AIM OF THE TASK =>
Transcribe exactly the first line of the listing below and each line that follows it, ending with the line that contains "assert (batch_set len", and omit the remainder.

EXERCISE MATERIALS below:

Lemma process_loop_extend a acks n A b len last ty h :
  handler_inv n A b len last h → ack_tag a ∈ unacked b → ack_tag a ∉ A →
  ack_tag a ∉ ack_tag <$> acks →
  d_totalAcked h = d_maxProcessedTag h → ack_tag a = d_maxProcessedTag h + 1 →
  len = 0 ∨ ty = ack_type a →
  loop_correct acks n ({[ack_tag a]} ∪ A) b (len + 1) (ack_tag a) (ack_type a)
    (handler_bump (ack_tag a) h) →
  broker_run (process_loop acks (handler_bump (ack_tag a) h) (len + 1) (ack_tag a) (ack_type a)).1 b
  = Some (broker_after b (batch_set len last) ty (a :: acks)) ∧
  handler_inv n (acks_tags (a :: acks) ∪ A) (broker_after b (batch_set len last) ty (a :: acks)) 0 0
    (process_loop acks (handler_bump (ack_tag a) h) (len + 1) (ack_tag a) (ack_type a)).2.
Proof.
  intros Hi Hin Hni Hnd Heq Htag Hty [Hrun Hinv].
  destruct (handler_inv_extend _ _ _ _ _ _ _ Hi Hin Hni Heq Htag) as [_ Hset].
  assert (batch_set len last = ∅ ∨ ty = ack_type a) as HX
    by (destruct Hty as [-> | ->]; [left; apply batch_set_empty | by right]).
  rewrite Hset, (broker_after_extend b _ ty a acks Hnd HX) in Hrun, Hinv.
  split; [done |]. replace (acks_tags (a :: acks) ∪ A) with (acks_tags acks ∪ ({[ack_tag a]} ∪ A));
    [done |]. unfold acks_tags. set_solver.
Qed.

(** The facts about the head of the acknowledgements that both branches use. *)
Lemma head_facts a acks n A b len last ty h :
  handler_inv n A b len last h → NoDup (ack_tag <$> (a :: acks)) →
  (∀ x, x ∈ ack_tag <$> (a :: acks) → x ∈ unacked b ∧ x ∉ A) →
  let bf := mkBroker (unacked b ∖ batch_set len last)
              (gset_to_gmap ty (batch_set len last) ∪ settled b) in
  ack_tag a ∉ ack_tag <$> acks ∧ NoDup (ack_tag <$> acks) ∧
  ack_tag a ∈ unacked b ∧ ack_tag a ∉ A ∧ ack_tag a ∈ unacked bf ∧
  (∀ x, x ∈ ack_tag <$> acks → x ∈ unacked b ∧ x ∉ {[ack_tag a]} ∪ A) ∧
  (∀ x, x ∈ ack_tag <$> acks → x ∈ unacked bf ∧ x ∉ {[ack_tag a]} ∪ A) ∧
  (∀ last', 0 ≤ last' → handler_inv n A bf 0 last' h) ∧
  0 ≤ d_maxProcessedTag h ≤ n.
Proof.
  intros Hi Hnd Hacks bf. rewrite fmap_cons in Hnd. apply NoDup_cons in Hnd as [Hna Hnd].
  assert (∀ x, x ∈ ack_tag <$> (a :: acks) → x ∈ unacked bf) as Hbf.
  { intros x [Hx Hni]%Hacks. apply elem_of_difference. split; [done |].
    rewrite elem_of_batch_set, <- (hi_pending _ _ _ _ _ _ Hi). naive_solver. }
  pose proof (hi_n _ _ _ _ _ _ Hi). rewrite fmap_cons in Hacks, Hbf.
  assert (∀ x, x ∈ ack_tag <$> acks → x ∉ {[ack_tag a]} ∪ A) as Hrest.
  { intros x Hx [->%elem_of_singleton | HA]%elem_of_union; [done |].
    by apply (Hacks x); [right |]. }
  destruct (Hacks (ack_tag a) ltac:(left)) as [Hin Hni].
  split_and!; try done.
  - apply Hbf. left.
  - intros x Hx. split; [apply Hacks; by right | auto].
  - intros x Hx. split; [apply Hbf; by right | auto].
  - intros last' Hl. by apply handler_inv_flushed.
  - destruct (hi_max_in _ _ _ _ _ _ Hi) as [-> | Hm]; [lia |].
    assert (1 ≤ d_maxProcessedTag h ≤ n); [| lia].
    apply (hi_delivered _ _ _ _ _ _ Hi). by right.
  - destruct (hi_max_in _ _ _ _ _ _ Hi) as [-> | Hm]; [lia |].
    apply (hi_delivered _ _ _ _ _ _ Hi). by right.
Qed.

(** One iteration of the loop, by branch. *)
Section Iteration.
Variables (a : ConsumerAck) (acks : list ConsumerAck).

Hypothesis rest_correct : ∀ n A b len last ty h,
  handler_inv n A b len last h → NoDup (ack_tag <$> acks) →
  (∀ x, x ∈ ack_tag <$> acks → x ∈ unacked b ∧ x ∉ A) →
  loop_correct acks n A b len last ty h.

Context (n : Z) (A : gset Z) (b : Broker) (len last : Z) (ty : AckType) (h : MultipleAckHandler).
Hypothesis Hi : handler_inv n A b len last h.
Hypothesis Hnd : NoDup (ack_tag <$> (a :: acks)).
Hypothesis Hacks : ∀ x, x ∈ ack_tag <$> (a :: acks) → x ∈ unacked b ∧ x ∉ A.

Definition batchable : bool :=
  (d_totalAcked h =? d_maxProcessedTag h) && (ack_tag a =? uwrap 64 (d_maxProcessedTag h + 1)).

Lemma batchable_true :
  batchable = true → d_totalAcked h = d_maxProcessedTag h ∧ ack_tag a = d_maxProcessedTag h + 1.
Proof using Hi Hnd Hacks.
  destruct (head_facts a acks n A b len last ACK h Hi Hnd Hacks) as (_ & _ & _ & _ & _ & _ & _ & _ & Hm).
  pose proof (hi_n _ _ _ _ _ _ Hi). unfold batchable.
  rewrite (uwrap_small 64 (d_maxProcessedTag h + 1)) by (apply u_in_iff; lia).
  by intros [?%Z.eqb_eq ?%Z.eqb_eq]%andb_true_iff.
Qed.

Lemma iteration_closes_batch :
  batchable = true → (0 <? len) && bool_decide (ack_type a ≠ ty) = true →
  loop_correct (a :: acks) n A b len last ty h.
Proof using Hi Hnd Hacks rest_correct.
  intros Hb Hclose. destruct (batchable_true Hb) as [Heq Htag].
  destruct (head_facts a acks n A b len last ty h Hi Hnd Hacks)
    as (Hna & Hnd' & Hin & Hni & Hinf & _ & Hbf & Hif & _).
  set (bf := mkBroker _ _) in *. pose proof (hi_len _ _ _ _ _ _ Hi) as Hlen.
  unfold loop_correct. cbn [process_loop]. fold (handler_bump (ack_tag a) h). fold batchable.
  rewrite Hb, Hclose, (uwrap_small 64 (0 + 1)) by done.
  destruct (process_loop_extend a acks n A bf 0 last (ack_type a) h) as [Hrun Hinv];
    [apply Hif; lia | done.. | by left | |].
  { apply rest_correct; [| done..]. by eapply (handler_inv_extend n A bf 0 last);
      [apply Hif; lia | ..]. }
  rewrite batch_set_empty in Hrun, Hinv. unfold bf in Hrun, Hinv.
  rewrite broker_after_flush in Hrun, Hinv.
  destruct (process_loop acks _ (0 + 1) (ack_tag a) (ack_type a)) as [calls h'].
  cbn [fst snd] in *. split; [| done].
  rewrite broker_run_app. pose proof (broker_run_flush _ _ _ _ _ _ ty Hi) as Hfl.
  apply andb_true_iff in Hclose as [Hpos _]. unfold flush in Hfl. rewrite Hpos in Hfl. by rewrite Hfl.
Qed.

End of EXERCISE MATERIALS.

RESULT =>
Lemma process_loop_extend a acks n A b len last ty h :
  handler_inv n A b len last h → ack_tag a ∈ unacked b → ack_tag a ∉ A →
  ack_tag a ∉ ack_tag <$> acks →
  d_totalAcked h = d_maxProcessedTag h → ack_tag a = d_maxProcessedTag h + 1 →
  len = 0 ∨ ty = ack_type a →
  loop_correct acks n ({[ack_tag a]} ∪ A) b (len + 1) (ack_tag a) (ack_type a)
    (handler_bump (ack_tag a) h) →
  broker_run (process_loop acks (handler_bump (ack_tag a) h) (len + 1) (ack_tag a) (ack_type a)).1 b
  = Some (broker_after b (batch_set len last) ty (a :: acks)) ∧
  handler_inv n (acks_tags (a :: acks) ∪ A) (broker_after b (batch_set len last) ty (a :: acks)) 0 0
    (process_loop acks (handler_bump (ack_tag a) h) (len + 1) (ack_tag a) (ack_type a)).2.
Proof.
  intros Hi Hin Hni Hnd Heq Htag Hty [Hrun Hinv].
  destruct (handler_inv_extend _ _ _ _ _ _ _ Hi Hin Hni Heq Htag) as [_ Hset].
  assert (batch_set len last = ∅ ∨ ty = ack_type a) as HX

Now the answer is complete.